Exercise brief>
Word for word, transcribe the data below from the line with "(** * Calls that read nothing *)" to the line with "Definition heard w", keeping both of those lines.

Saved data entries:
(* ===== verification/TlsInput.v ===== *)
(** The receiving side below the records: [pull_messages] of a TLS socket gives what
    the descriptor delivers to the library. *)
From S2P Require Import Prelude Machine Buffer Slicer Inet Sys TcpSocket TcpBase TcpSend TcpRecv TcpLife.
From S2P Require Import Inherited Tls TlsBase TlsLife TlsChannel.
Local Open Scope Z_scope.

(** The bytes for which [received_data] has returned, in order. *)
Class SecureInput (C : Type) `{Botan C} := {
  fed : C → list byte;
  received_feeds bs c : accepts fed (fed c) (fed c ++ bs) (ch_received_data bs c);
  close_feeds c : accepts fed (fed c) (fed c) (ch_close c);
}.

Abbreviation input := (observed fed).

#[local] Arguments close : simpl never.

(** * Calls that read nothing *)

Section deaf.
Context {Σ T C : Type} `{Sys Σ} `{Inet} `{MessageSlicer T} `{BotanLaws C}.
Abbreviation W := (derived Σ T (TlsSocket C)).
Implicit Types (w : W).
Context (fuel : nat).

Definition heard w : list byte := arrived (w_trace (d_base w)).

Definition same_heard w w' : Prop := heard w' = heard w.

#[export] Instance same_heard_preorder : PreOrder same_heard.
Proof. split; [done|]. unfold same_heard. intros w1 w2 w3 E1 E2. by rewrite E2, E1. Qed.

Abbreviation deaf := (along same_heard).

Definition quiet_base {A} (m : M (world Σ T) A) : Prop :=
  ∀ b, arrived (w_trace (m b).2) = arrived (w_trace b).

Lemma deaf_base {A} (m : M (world Σ T) A) : quiet_base m → deaf (base m).
Proof.
  intros Hm w. unfold same_heard, heard, base, zoom. specialize (Hm (d_base w)).
  by destruct (m (d_base w)).
Qed.

Lemma quiet_os_call {A} (f : Σ → A * Σ) : quiet_base (os_call f).
Proof. intros b. unfold os_call. by destruct (f (w_os b)). Qed.

Lemma quiet_log e : (∀ fd bs, e ≠ Received fd bs) → quiet_base (log e).
Proof.
  intros He b. simpl. rewrite arrived_app. destruct e; simpl; rewrite ?app_nil_r; try done.
  by destruct (He fd bs).
Qed.

Lemma quiet_on_slicer {A} (m : M T A) : quiet_base (on_slicer m).
Proof. intros b. unfold on_slicer, zoom. by destruct (m _). Qed.

Lemma quiet_slice {A} off n (l : list A) : quiet_base (read_slice off n l).
Proof. intros b. unfold read_slice. by destruct (in_range _ _ _). Qed.

Lemma quiet_write {A} off (src l : list A) : quiet_base (write_slice off src l).
Proof. intros b. unfold write_slice. by destruct (in_range _ _ _). Qed.

Lemma quiet_base_bind {A B} (m : M (world Σ T) A) (k : A → M _ B) :
  quiet_base m → (∀ a, quiet_base (k a)) → quiet_base (m ≫= k).
Proof.
  intros Hm Hk b. specialize (Hm b). unfold mbind, M_bind.
  destruct (m b) as [[a|e|h] b']; [|done..]. rewrite Hk. exact Hm.
Qed.

Lemma quiet_tcp_close fast : quiet_base (TcpSocket.close fast).
Proof.
  unfold TcpSocket.close. repeat first
    [ apply quiet_os_call | by apply quiet_log
    | apply quiet_base_bind; [|intros ?]
    | match goal with
      | |- quiet_base (if ?b then _ else _) => destruct b
      | |- quiet_base (match ?x with _ => _ end) => destruct x
      | |- quiet_base _ => intros ?; reflexivity
      end ].
Qed.
End deaf.

Ltac deaf_step :=
  first
  [ lazymatch goal with
    | |- along _ (_ ≫= _) => apply along_bind; [exact _|..|intros ?]
    | |- along _ (base _) => apply deaf_base;
        first [ apply quiet_os_call | by apply quiet_log | apply quiet_on_slicer | apply quiet_slice
              | apply quiet_write
              | apply quiet_tcp_close | intros ?; reflexivity ]
    | |- along _ (catch _ _) => apply along_catch; [exact _|..|intros ?]
    | |- along _ (finally _ _) => apply along_finally; [exact _|..]
    | |- along _ (if ?b then _ else _) => destruct b
    | |- along _ (match ?x with _ => _ end) => destruct x
    end
  | assumption
  | match goal with
    | H : ∀ _, along _ _ |- _ => apply H
    | H : ∀ _ _, along _ _ |- _ => apply H
    | H : ∀ _ _ _, along _ _ |- _ => apply H
    end
  | intros ?; reflexivity ].

Section feeding.
Context {Σ T C : Type} `{SysLaws Σ} `{Inet} `{MessageSlicer T} `{BotanLaws C}.
Abbreviation W := (derived Σ T (TlsSocket C)).
Implicit Types (w : W).
Context (fuel : nat).

Abbreviation deaf := (along (same_heard (Σ:=Σ) (T:=T) (C:=C))).

Lemma emit_deaf vclose n data sent : deaf (vclose false) → deaf (emit_loop vclose n data sent).
Proof.
  intros Hc. revert sent. induction n as [|n IH]; intros sent; simpl; repeat deaf_step.
Qed.

Lemma interp_deaf owned hdl (ok : callback → Prop) (r : run C) :
  calls_only ok r → (∀ cb, ok cb → deaf (hdl cb)) → deaf (interp owned hdl r).
Proof.
  intros Hr Hh. induction Hr as [c|e c|cb c k Hcb _ IH]; simpl; unfold when, channel, context.
  - repeat deaf_step.
  - repeat deaf_step.
  - pose proof (Hh cb Hcb). repeat deaf_step.
Qed.

Lemma on_channel_deaf hdl (ok : callback → Prop) call :
  (∀ c : C, calls_only ok (call c)) → (∀ cb, ok cb → deaf (hdl cb)) → deaf (on_channel hdl call).
Proof.
  intros Hr Hh. unfold on_channel, channel, context.
  pose proof (λ c, interp_deaf true hdl ok (call c) (Hr c) Hh). repeat deaf_step.
Qed.

Lemma close_deaf n fast : deaf (close fuel n fast).
Proof.
  revert fast. induction n as [|n IH]; intros fast; [repeat deaf_step|].
  assert (deaf (context_close (close fuel n) fuel)).
  { eapply on_channel_deaf; [apply close_emits|]. intros cb [data ->]. simpl.
    pose proof (emit_deaf _ fuel data 0 (IH false)). repeat deaf_step. }
  rewrite close_unfold. repeat deaf_step.
Qed.

Lemma handle_deaf n cb : deaf (handle (close fuel n) fuel true cb).
Proof.
  pose proof (close_deaf n) as Hc.
  pose proof (λ data, emit_deaf (close fuel n) fuel data 0 (Hc false)) as Hemit.
  assert (∀ k data pos, deaf (record_loop k data pos)) as Hrec.
  { intros k data. induction k as [|k IH]; intros pos; simpl; unfold slicer_buf, set_slicer_buf;
      repeat deaf_step. }
  destruct cb; simpl; unfold tls_emit_data, tls_record_received, tls_alert, tls_session_established,
    locked, lock, unlock, context; repeat deaf_step.
Qed.
End feeding.

(** * Pulling *)

Section pulling.
Context {Σ T C : Type} `{SysLaws Σ} `{Inet} `{MessageSlicer T} `{BotanLaws C} {inp : SecureInput C}.
Abbreviation W := (derived Σ T (TlsSocket C)).
Implicit Types (w : W) (F : list byte).
Context (fuel d : nat).

(** The library has been fed [F], and [bs] have arrived since. *)
Definition fed_up F bs w0 w : Prop :=
  input (d_own w) = Some F ∧ heard w = heard w0 ++ bs.

Lemma close_feeds_nothing n fast w F bs w0 :
  fed_up F bs w0 w → wp (close fuel n fast) w (λ _ w', fed_up F bs w0 w').
Proof.
  intros [Hi Hh]. split.
  - by apply (quiet_close fed close_feeds fuel n fast F w).
  - pose proof (close_deaf fuel n fast w) as Hd. unfold same_heard in Hd. by rewrite Hd.
Qed.

(** A chunk in the buffer, or nothing new. *)
Definition chunk_post F bs w0 (o : outcome bool) w : Prop :=
  match o with
  | Val true => ∃ chunk b, fed_up F (bs ++ chunk) w0 w ∧
      m_buffer (d_own w) = buf_fill chunk b ∧ 0 < Z.of_nat (length chunk) ≤ MAX_SIZE
  | _ => fed_up F bs w0 w
  end.

Lemma receive_chunk n F bs w0 w :
  fed_up F bs w0 w →
  wp (receive_data (close fuel n) (o ← own; mret (m_buffer o)) (λ b, set_own (put_buffer b))) w
    (chunk_post F bs w0).
Proof.
  intros Hf. unfold receive_data. tls_step. tls_step. tls_step. cbn [seq_post]. tls_step. tls_step.
  tls_step. cbn [seq_post]. tls_step. cbn [seq_post].
  destruct (negb _); [by tls_step|]. destruct (buf_is_valid _); [by tls_step|].
  tls_step. tls_step. cbn [seq_post]. tls_step. tls_step. apply wp_os_call. intros r σ Hr.
  cbn [seq_post]. destruct r as [[|x l]|e].
  - apply wp_bind. eapply wp_mono; [by apply (close_feeds_nothing n true _ F bs w0)|].
    intros [b|e|h] w1 Hw1; cbn [seq_post]; [by tls_step|exact Hw1..].
  - assert (Z.of_nat (length (x :: l)) ≤ MAX_SIZE) as Hlen.
    { eapply recv_bound; [|exact Hr]. unfold MAX_SIZE. lia. }
    tls_step. tls_step. tls_step. cbn [seq_post]. tls_step.
    apply wp_write_slice; [lia|rewrite length_zero_bytes; unfold MAX_SIZE in *; lia|].
    cbn [seq_post]. tls_step. tls_step. cbn [seq_post]. tls_step.
    destruct Hf as [Hi Hh]. exists (x :: l), (m_buffer (d_own w)).
    split; [split; [exact Hi|]|split; [done|simpl length in *; lia]].
    unfold heard in *. simpl. rewrite arrived_app. simpl. rewrite app_nil_r, Hh.
    by rewrite <- app_assoc.
  - destruct e; [by tls_step|..]; (apply wp_bind;
      eapply wp_mono; [by apply (close_feeds_nothing n true _ F bs w0)|];
      intros [b|e|h] w1 Hw1; cbn [seq_post]; [by tls_step|exact Hw1..]).
Qed.

(** The bytes of a filled buffer. *)
Lemma read_filled chunk b w (Q : outcome (list byte) → W → Prop) :
  0 < Z.of_nat (length chunk) ≤ MAX_SIZE → Q (Val chunk) w →
  wp (base (read_slice 0 (m_size (buf_fill chunk b)) (Buffer.m_data (buf_fill chunk b)))) w Q.
Proof.
  intros Hlen HQ. destruct (buf_fill_wf chunk b Hlen) as (Hwf & Hv & Hrest).
  pose proof (buf_valid_pos _ Hwf Hv) as [Hsz _]. destruct Hwf as [Hd _].
  tls_step. apply wp_read_slice; [lia..|].
  change (slice (Z.to_nat 0) (Z.to_nat (m_size (buf_fill chunk b) - 0))
    (Buffer.m_data (buf_fill chunk b)) = chunk) in Hrest.
  rewrite Z.sub_0_r in Hrest. rewrite Hrest. by destruct w.
Qed.

(** Feeding what is in the buffer. *)
Lemma process_chunk n F bs chunk b w0 w :
  0 < Z.of_nat (length chunk) ≤ MAX_SIZE → fed_up F (bs ++ chunk) w0 w →
  wp (tls_process_data (close fuel n) fuel (buf_fill chunk b)) w (λ o w',
    fed_up (match o with Val _ => F ++ chunk | _ => F end) (bs ++ chunk) w0 w').
Proof.
  intros Hlen [Hi Hh]. unfold tls_process_data.
  apply observed_channel in Hi as Hch. destruct Hch as (x & c & Hx & Hc & _).
  apply wp_bind. eapply wp_context; [done|]. cbn [seq_post]. rewrite Hc.
  apply wp_bind. apply read_filled; [done|]. cbn [seq_post]. unfold fed_up.
  assert (wp (on_channel (handle (close fuel n) fuel true) (ch_received_data chunk)) w
    (λ o w', input (d_own w') = Some (match o with Val _ => F ++ chunk | _ => F end))) as Hw.
  { apply (on_channel_accepts fed (λ _, True)); [intros; apply calls_any| | |done].
    - intros c' <-. apply received_feeds.
    - intros cb _. apply handle_quiet, close_feeds. }
  assert (along same_heard (on_channel (handle (close fuel n) fuel true) (ch_received_data chunk)))
    as Hd.
  { apply (on_channel_deaf _ (λ _, True)); [intros; apply calls_any|].
    intros cb _. apply handle_deaf. }
  specialize (Hd w). unfold same_heard in Hd. unfold wp in *. by rewrite Hd.
Qed.

(** [pull_messages] of a TLS socket gives every byte that the descriptor
    delivers to the library, once and in order, whatever the library does with it
    and however it writes to or closes the socket in its callbacks: when it returns,
    everything that has arrived has been fed; when it throws, or waits for the
    network, all but the last chunk at most. *)
Theorem tls_pull_feeds F w :
  input (d_own w) = Some F →
  wp (pull_messages fuel (S d)) w (λ o w', ∃ bs, heard w' = heard w ++ bs ∧
    match o with
    | Val _ => input (d_own w') = Some (F ++ bs)
    | _ => ∃ before last, bs = before ++ last ∧ Z.of_nat (length last) ≤ MAX_SIZE ∧
        input (d_own w') = Some (F ++ before)
    end).
Proof.
  intros Hw. unfold pull_messages.
  apply wp_iter_partial with (I := λ w', ∃ bs, fed_up (F ++ bs) bs w w').
  - intros w' (bs & Hi & Hh). exists bs. split; [done|]. exists bs, []. by rewrite app_nil_r.
  - intros w1 (bs & Hf). unfold pull_step. apply wp_bind.
    eapply wp_mono; [by apply receive_chunk|].
    intros [[|]|e|h] w2; cbn [seq_post negb].
    + intros (chunk & b & Hf2 & Hb & Hlen). tls_step. tls_step. cbn [seq_post]. rewrite Hb.
      apply wp_bind. eapply wp_mono; [by apply process_chunk|].
      intros [[]|e|h] w3 [Hi3 Hh3]; cbn [seq_post].
      * tls_step. tls_step. cbn [seq_post]. tls_step. exists (bs ++ chunk). split; [|done].
        rewrite app_assoc. exact Hi3.
      * exists (bs ++ chunk). split; [done|]. exists bs, chunk. split; [done|]. by split; [lia|].
      * exists (bs ++ chunk). split; [done|]. exists bs, chunk. split; [done|]. by split; [lia|].
    + intros [Hi2 Hh2]. tls_step. exists bs. by split.
    + intros [Hi2 Hh2]. exists bs. split; [done|]. exists bs, []. by rewrite app_nil_r.
    + intros [Hi2 Hh2]. exists bs. split; [done|]. exists bs, []. by rewrite app_nil_r.
  - exists []. split; [by rewrite app_nil_r|by rewrite app_nil_r].
Qed.
End pulling.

Written response>
(** * Calls that read nothing *)

Section deaf.
Context {Σ T C : Type} `{Sys Σ} `{Inet} `{MessageSlicer T} `{BotanLaws C}.
Abbreviation W := (derived Σ T (TlsSocket C)).
Implicit Types (w : W).
Context (fuel : nat).

Definition heard w : list byte := arrived (w_trace (d_base w)).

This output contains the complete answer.